Records for the task =
(* ===== verification/DurableRefines.v ===== *)
(** * The durable batch store: refinement

    The store beside the abstract one: whatever is saved, flushed, rolled over, reset,
    refreshed or reopened, what is loaded is what the abstract store holds. *)
From S2P Require Import Prelude Base StdAlgo Wire SessionStore Artifact Disk DurableStore DurableProofs DurableRep.
Open Scope Z_scope.

(** ** The temporary directory *)

Lemma stored_beside home a b c d f f' : stored_with home a b c d f -> beside (negb home) f f' -> stored_with home a b c d f'.
Proof.
  intros [F1 F2 F3 F4 F5 F6] Hb. assert (E : forall x n, f' !! (home, x, n) = f !! (home, x, n)) by (intros x n; apply Hb; by destruct home).
  constructor; unfold log_name, index_name, in_archive, active_log, active_index, recovery_log, in_root in *.
  - intros j l Hj. rewrite E. by apply F1.
  - intros j l Hj. rewrite E. by apply F2.
  - intros name. rewrite E. apply F3.
  - by rewrite E.
  - by rewrite E.
  - by rewrite E.
Qed.

#[local] Instance other_home_inj : Inj (=) (=) other_home.
Proof. intros [[h a] n] [[h' a'] n']. unfold other_home. cbn. intros [= E -> ->]. by destruct h, h'. Qed.

Lemma lookup_replaced f a n : apply_op Replace (apply_op (RemoveAll false) f) !! (false, a, n) = f !! (true, a, n).
Proof.
  cbn [apply_op]. change (false, a, n) with (other_home (true, a, n)). rewrite lookup_kmap by apply _. destruct (f !! (true, a, n)) as [c|] eqn:E.
  - apply map_lookup_filter_Some. split; [|done]. apply map_lookup_filter_Some. by split.
  - apply map_lookup_filter_None. left. apply map_lookup_filter_None. by left.
Qed.
Lemma grow_write F w data offset w' b : F ∈ T -> WriteExact (Some (wd_path F)) data offset w = (w', b) -> (length (wd_before F) <= Z.to_nat offset)%nat -> staged all_growing w -> staged all_growing w'.
Proof.
  intros HF E Ho [H1 H2]. edestruct (write_loop_keeps (fun w => forall G, G ∈ T -> at_stage G Growing w) (wd_path F) (length (wd_before F))) as [K1 K2]; [| |exact E|exact Ho|exact H2|].
  - intros w1 w2 Ht Hf H G HG. eapply stage_disk; [done|done|by apply H].
  - intros w1 off d Hle H G HG. destruct (decide (wd_path G = wd_path F)) as [E'|E']; [rewrite (same_path G F HG HF E'); apply grow; [by apply H|done]|]. eapply stage_elsewhere; [done|congruence|by apply H].
  - constructor; [by apply K2|exact K1].
Qed.

Lemma guarded_sync (stages : Path -> Stage) (F : Watched) (s : Stage) (wrote : bool) (P : Files -> Impl -> Prop) : F ∈ T -> (wrote = true -> forall w a, staged stages w -> P (w_files w) a -> at_stage F s (emit (Sync (wd_path F)) w)) ->
  guarded secure (disk (sync_if wrote (Some (wd_path F)))) (fun w a => staged stages w /\ P (w_files w) a) (fun _ w a => staged (if wrote then set_stage stages (wd_path F) s else stages) w /\ P (w_files w) a).
Proof.
  intros HF Hs w a [Hst HP]. unfold disk, sync_if. destruct wrote; [|done]. cbn [fst snd]. unfold SyncDataFile, bind, os, fdatasync, call. destruct (attempt w) as [w1 b] eqn:E. apply attempt_any in E as (E1 & E2 & E3). assert (Hst1 : staged stages w1) by (eapply staged_disk; [done|done|apply E3, Hst|exact Hst]).
  destruct b; cbn; [|by eapply staged_secure]. rewrite E2. split; [|done]. eapply staged_op; [done|done|eapply Hs; [done|done|by rewrite E2]|done].
Qed.

Lemma stage_set (b : bool) stages p s r : (if b then set_stage stages p s else stages) r = if b && bool_decide (r = p) then s else stages r.
Proof. destruct b; [|done]. unfold set_stage. by destruct (decide (r = p)); [rewrite bool_decide_eq_true_2|rewrite bool_decide_eq_false_2]. Qed.

Lemma guarded_commit root stages F (wrote : bool) p h size what (P : Impl -> Prop) : F ∈ T -> p = wd_path F -> pod_bytes (with_file_size size h) = wd_header F -> (wrote = true -> stages p = Synced) ->
  guarded secure (disk (commit_header root wrote (Some p) p h size what)) (fun w a => staged stages w /\ P a) (fun _ w a => staged (if wrote then set_stage stages p Headed else stages) w /\ P a).
Proof.
  intros HF -> Hh Hs w a [Hst HP]. unfold disk, commit_header. destruct wrote; [|done]. specialize (Hs eq_refl). cbn [fst snd]. unfold SyncFileHeader, bind, os, WriteExact. rewrite Hh. destruct (write_loop _ _ _ _ w) as [w1 b] eqn:E.
  assert (HWF : watchable F) by (rewrite Forall_forall in HT; by apply HT). pose proof (wa_header F HWF) as Hl. assert (Hne : wd_header F <> []) by (intros E0; rewrite E0 in Hl; by vm_compute in Hl).
  destruct (write_loop_once _ _ _ Hne ltac:(rewrite Hl; done) _ _ _ _ E (sd_script _ _ Hst)) as [Hsc Hb]. destruct b; destruct Hb as [Ht Hf]; cbn.
  - split; [|done]. eapply (staged_disk _ (emit (WriteAt (wd_path F) (Z.to_nat 0) (wd_header F)) w)); [done|done|done|]. eapply staged_op; [done|done| |done]. rewrite Z2Nat.inj_0. apply synced_head; [done|]. rewrite <- Hs. by apply (sd_all _ _ Hst).
  - eapply staged_secure, staged_disk; [done|done|done|exact Hst].
Qed.

Context (root : string) (home : bool) (FL FI FR : Watched) (HL : FL ∈ T) (HI : FI ∈ T) (HR : FR ∈ T).

(** The object appends behind what the files had. *)
Record ready (i : Impl) : Prop := {
  rd_log : sg_log_fd (im_active_segment i) = Some (wd_path FL);
  rd_index : sg_index_fd (im_active_segment i) = Some (wd_path FI);
  rd_recovery : im_recovery_fd i = Some (wd_path FR);
  rd_log_size : Z.of_nat (length (wd_before FL)) <= sg_log_size (im_active_segment i);
  rd_index_size : Z.of_nat (length (wd_before FI)) <= sg_index_size (im_active_segment i);
  rd_recovery_size : Z.of_nat (length (wd_before FR)) <= im_recovery_size i;
}.
Definition growing (w : World) (i : Impl) : Prop := staged all_growing w /\ ready i.

Lemma guarded_recovery e : guarded secure (flush_recovery root home e) growing (fun _ => growing).
Proof.
  intros w i [Hst [R1 R2 R3 R4 R5 R6]]. unfold flush_recovery, bind, get, disk, os. cbn [fst snd]. rewrite R3. destruct (WriteExact _ _ _ w) as [w1 b] eqn:E. apply (grow_write FR) in E; [|done|lia|done]. destruct b; cbn; [|by eapply staged_secure]. split; [done|]. constructor; try done. cbn. unfold kRecoveryRecordSize. lia.
Qed.

Lemma guarded_index e log_offset : guarded secure (flush_index root e log_offset) growing (fun _ => growing).
Proof.
  intros w i [Hst [R1 R2 R3 R4 R5 R6]]. unfold flush_index, bind, get, disk, os. cbn [fst snd]. rewrite R2. destruct (WriteExact _ _ _ w) as [w1 b] eqn:E. apply (grow_write FI) in E; [|done|lia|done]. destruct b; cbn; [|by eapply staged_secure]. split; [done|]. constructor; try done. cbn. unfold kIndexEntrySize. lia.
Qed.

Lemma guarded_message e : 0 <= pe_payload_size e -> guarded secure (flush_message root e) growing (fun _ => growing).
Proof.
  intros Hsz w i [Hst [R1 R2 R3 R4 R5 R6]]. unfold flush_message, bind at 1, get at 1. cbn [fst snd]. rewrite R1. unfold bind at 1, disk at 1, os at 1. cbn [fst snd]. destruct (WriteExact _ (pod_bytes (record_header e)) _ w) as [w1 b] eqn:E. apply (grow_write FL) in E; [|done|lia|done]. destruct b; cbn [negb]; [|by eapply staged_secure].
  unfold bind at 1, disk at 1, os at 1. cbn [fst snd]. destruct (WriteExact _ _ _ w1) as [w2 b] eqn:E2. apply (grow_write FL) in E2; [|done|unfold kRecordHeaderSize; lia|done]. destruct b; cbn [negb]; [|by eapply staged_secure]. unfold bind at 1, private at 1, modify at 1. cbn [fst snd].
  assert (Hg : growing w2 (with_active (grow_log (kRecordHeaderSize + pe_payload_size e) (im_active_segment i)) i)) by (split; [done|]; constructor; try done; cbn; unfold kRecordHeaderSize; lia). destruct (is_outbound e); [by apply guarded_index|exact Hg].
Qed.

Lemma guarded_entries l : Forall (fun e => 0 <= pe_payload_size e) l -> guarded secure (flush_entries root home l) growing (fun _ => growing).
Proof.
  induction 1 as [|e l He _ IH]; [by intros w i H|]. cbn [flush_entries]. eapply guarded_bind; [|intros x; exact IH]. destruct (is_recovery e); [apply guarded_recovery|by apply guarded_message].
Qed.
End Watch.

(** ** A run that succeeds does what the calm run does *)

Definition steady {A X} (m : SE (World * A) X) : Prop := forall w v a w' a' x, m (w, a) = ((w', a'), Value x) -> w_files v = w_files w -> w_script v = [] -> exists v', m (v, a) = ((v', a'), Value x) /\ w_files v' = w_files w' /\ w_script v' = [].

Lemma steady_ret {A X} (x : X) : steady (A := A) (ret x).
Proof. intros w v a w' a' y [= <- <- <-] Hf Hs. by exists v. Qed.

Lemma steady_private {A} (g : A -> A) : steady (private g).
Proof. intros w v a w' a' y [= <- <- <-] Hf Hs. by exists v. Qed.
(* ===== verification/MmapProofs.v ===== *)
(** * The mmap store: refinement and atomic appends

    The file of a store that holds a list of entries, the scan that reads it, every
    operation on it, the store beside the abstract one, and appends that are cut off. *)
From S2P Require Import Prelude Base StdAlgo Wire SessionStore Artifact Disk DurableStore DurableProofs DurableRep DurableRefines DurableCrash MmapStore.
Import Mmap.
Open Scope Z_scope.

#[export] Instance mmap_file_header_spec : PodSpec StoreFileHeader.
Proof. constructor; [done|by intros []|cbn; lia]. Qed.
#[export] Instance mmap_record_header_spec : PodSpec StoreRecordHeader.
Proof. constructor; [done|by intros []|cbn; lia]. Qed.

(** ** The file of a list of entries *)

Definition entry_header (e : Entry) : StoreRecordHeader :=
  match e with
  | EMessage m => let v := snd m in MkRecordHeader (if fst m then StoreRecordType.kOutbound else StoreRecordType.kInbound) kStoreRecordHeaderSize (v_flags v) (v_session_id v) (v_seq_num v) (payload_size m) (v_timestamp_ns v) 0 0 0 0 0 (v_body_start_offset v)
  | EState r => MkRecordHeader StoreRecordType.kRecoveryState kStoreRecordHeaderSize 0 (r_session_id r) 0 0 0 (r_next_in_seq r) (r_next_out_seq r) (r_last_inbound_ns r) (r_last_outbound_ns r) (if r_active r then kActiveRecoveryStateValue else 0) 0
  end.
Definition entry_bytes (e : Entry) : list Z := pod_bytes (entry_header e) ++ entry_payload e.
Definition entry_size (e : Entry) : Z := kStoreRecordHeaderSize + Z.of_nat (length (entry_payload e)).
Definition body_of (l : list Entry) : list Z := concat (map entry_bytes l).
Definition end_of (l : list Entry) : Z := kStoreFileHeaderSize + Z.of_nat (length (body_of l)).
Definition mmap_file (l : list Entry) : list Z := pod_bytes (BuildFileHeader (end_of l)) ++ body_of l.
(* ===== verification/MmapRefines.v ===== *)
(** * The mmap store beside the abstract one

    Every sequence of calls is answered as the abstract store answers it, and an append
    that is cut off leaves the store with or without its record. *)
From S2P Require Import Prelude Base StdAlgo Wire SessionStore Artifact Disk DurableStore DurableProofs DurableRep DurableRefines DurableCrash MmapStore MmapProofs.
Import Mmap.
Open Scope Z_scope.

(** ** The abstract store *)

Definition abs_call (c : StoreCall) (a : Z -> AbsSession) : (Z -> AbsSession) * Answer :=
  match c with
  | Save e => (hist_step a e, Acted (Value tt))
  | DoFlush | DoRollover | DoRefresh | Restart => (a, Acted (Value tt))
  | DoReset session_id => if session_id =? 0 then (a, Acted (Error (status.InvalidArgument "session reset requires a valid session id"))) else (upd a session_id abs_empty, Acted (Value tt))
  | GetOutbound session_id b e => (a, Records (range_answer "invalid outbound load range" b e (abs_outbound_range (a session_id) b e)))
  | GetViews session_id b e => (a, Views (range_answer "invalid outbound load range" b e (map record_view (abs_outbound_range (a session_id) b e))))
  | GetInbound session_id b e => (a, Records (range_answer "invalid inbound load range" b e (abs_inbound_range (a session_id) b e)))
  | GetRecovery session_id => (a, Recovered (recovery_answer (a_recovery (a session_id))))
  end.
Fixpoint abs_calls (l : list StoreCall) (a : Z -> AbsSession) : list Answer :=
  match l with [] => [] | c :: l => let '(a, answer) := abs_call c a in answer :: abs_calls l a end.
(** * sillybot: request queues, reply streaming and image sidecar

    A shallow embedding of the Go sources

    - [cmd/discord-bot/discord_bot.go]: the two request queues, their worker
      routines, the reply streaming loop of [handlePrompt], [splitResponse]
      and [handleImage];
    - [imagegen/image_gen.go] and [image_gen.go]: start-up, readiness polling
      and shutdown of the image generation server.

    Go strings are byte sequences and every index the code computes is a byte
    index, so a string is a [list ascii] and an [int] index is a [Z] (the
    code only produces indices between -1 and the length of a string, far
    from the limits of a 64-bit [int]).  A Go panic is an explicit outcome.
    Calls that leave the process (Discord, the LLM, the sidecar, the clock
    and the Go scheduler's choices) are answered by explicit oracles and
    leave an explicit trace. *)

From Stdlib Require Import List String Ascii ZArith Lia Bool.
From Stdlib Require Import Sorted.
Import ListNotations.

Local Open Scope Z_scope.

(** ** Go values *)

Definition bytes := list ascii.

(** A Go string literal. *)
Definition str (s : string) : bytes := list_ascii_of_string s.

(** [len(s)]. *)
Definition len (s : bytes) : Z := Z.of_nat (List.length s).

(** The result of running Go code that may panic. *)
Inductive outcome (A : Type) : Type :=
| Returns (a : A)
| Panics.
Arguments Returns {A} a.
Arguments Panics {A}.

Definition bind {A B : Type} (m : outcome A) (k : A -> outcome B) : outcome B :=
  match m with
  | Returns a => k a
  | Panics => Panics
  end.

Notation "x <- m ;; k" := (bind m (fun x => k))
  (at level 61, m at next level, right associativity).

(** [s[:i]]: a slice bound outside [0, len(s)] is a run-time panic. *)
Definition slice_to (s : bytes) (i : Z) : outcome bytes :=
  if (0 <=? i) && (i <=? len s) then Returns (firstn (Z.to_nat i) s) else Panics.

(** [s[i:]]. *)
Definition slice_from (s : bytes) (i : Z) : outcome bytes :=
  if (0 <=? i) && (i <=? len s) then Returns (skipn (Z.to_nat i) s) else Panics.

(** ** Package [strings] *)

Module strings.

(** [strings.HasPrefix(s, prefix)]. *)
Fixpoint HasPrefix (s prefix : bytes) {struct prefix} : bool :=
  match prefix, s with
  | [], _ => true
  | p :: ps, c :: cs => Ascii.eqb c p && HasPrefix cs ps
  | _ :: _, [] => false
  end.

(** [strings.Index(s, substr)]: the index of the first instance of [substr]
    in [s], or -1. *)
Fixpoint Index (s substr : bytes) : Z :=
  match s with
  | [] => if HasPrefix [] substr then 0 else -1
  | _ :: cs =>
      if HasPrefix s substr then 0
      else let i := Index cs substr in
           if i <? 0 then -1 else i + 1
  end.

(** The loop of [strings.Count(s, substr)] for a non-empty [substr]:
    find the next instance, count it, continue after it.  Each round
    shortens [s], so [len(s) + 1] rounds are enough. *)
Fixpoint Count_loop (rounds : nat) (s substr : bytes) : Z :=
  match rounds with
  | O => 0
  | S k =>
      let i := Index s substr in
      if i <? 0 then 0
      else 1 + Count_loop k (skipn (Z.to_nat (i + len substr)) s) substr
  end.

(** [strings.Count(s, substr)], the number of non-overlapping instances of
    a non-empty [substr]. *)
Definition Count (s substr : bytes) : Z :=
  Count_loop (S (List.length s)) s substr.

(** [strings.LastIndexByte(s, c)]. *)
Fixpoint LastIndexByte (s : bytes) (c : ascii) : Z :=
  match s with
  | [] => -1
  | x :: xs =>
      let r := LastIndexByte xs c in
      if 0 <=? r then r + 1
      else if Ascii.eqb x c then 0 else -1
  end.

(** Membership of a byte in a set of ASCII characters. *)
Definition byte_in (chars : bytes) (x : ascii) : bool :=
  existsb (Ascii.eqb x) chars.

Task directions = Quote exactly the first line of the entries and every line after it, stopping with the line that contains "- apply map_lookup_filter_Some.".

Task result =
(* ===== verification/DurableRefines.v ===== *)
(** * The durable batch store: refinement

    The store beside the abstract one: whatever is saved, flushed, rolled over, reset,
    refreshed or reopened, what is loaded is what the abstract store holds. *)
From S2P Require Import Prelude Base StdAlgo Wire SessionStore Artifact Disk DurableStore DurableProofs DurableRep.
Open Scope Z_scope.

(** ** The temporary directory *)

Lemma stored_beside home a b c d f f' : stored_with home a b c d f -> beside (negb home) f f' -> stored_with home a b c d f'.
Proof.
  intros [F1 F2 F3 F4 F5 F6] Hb. assert (E : forall x n, f' !! (home, x, n) = f !! (home, x, n)) by (intros x n; apply Hb; by destruct home).
  constructor; unfold log_name, index_name, in_archive, active_log, active_index, recovery_log, in_root in *.
  - intros j l Hj. rewrite E. by apply F1.
  - intros j l Hj. rewrite E. by apply F2.
  - intros name. rewrite E. apply F3.
  - by rewrite E.
  - by rewrite E.
  - by rewrite E.
Qed.

#[local] Instance other_home_inj : Inj (=) (=) other_home.
Proof. intros [[h a] n] [[h' a'] n']. unfold other_home. cbn. intros [= E -> ->]. by destruct h, h'. Qed.

Lemma lookup_replaced f a n : apply_op Replace (apply_op (RemoveAll false) f) !! (false, a, n) = f !! (true, a, n).
Proof.
  cbn [apply_op]. change (false, a, n) with (other_home (true, a, n)). rewrite lookup_kmap by apply _. destruct (f !! (true, a, n)) as [c|] eqn:E.
  - apply map_lookup_filter_Some. split; [|done]. apply map_lookup_filter_Some. by split.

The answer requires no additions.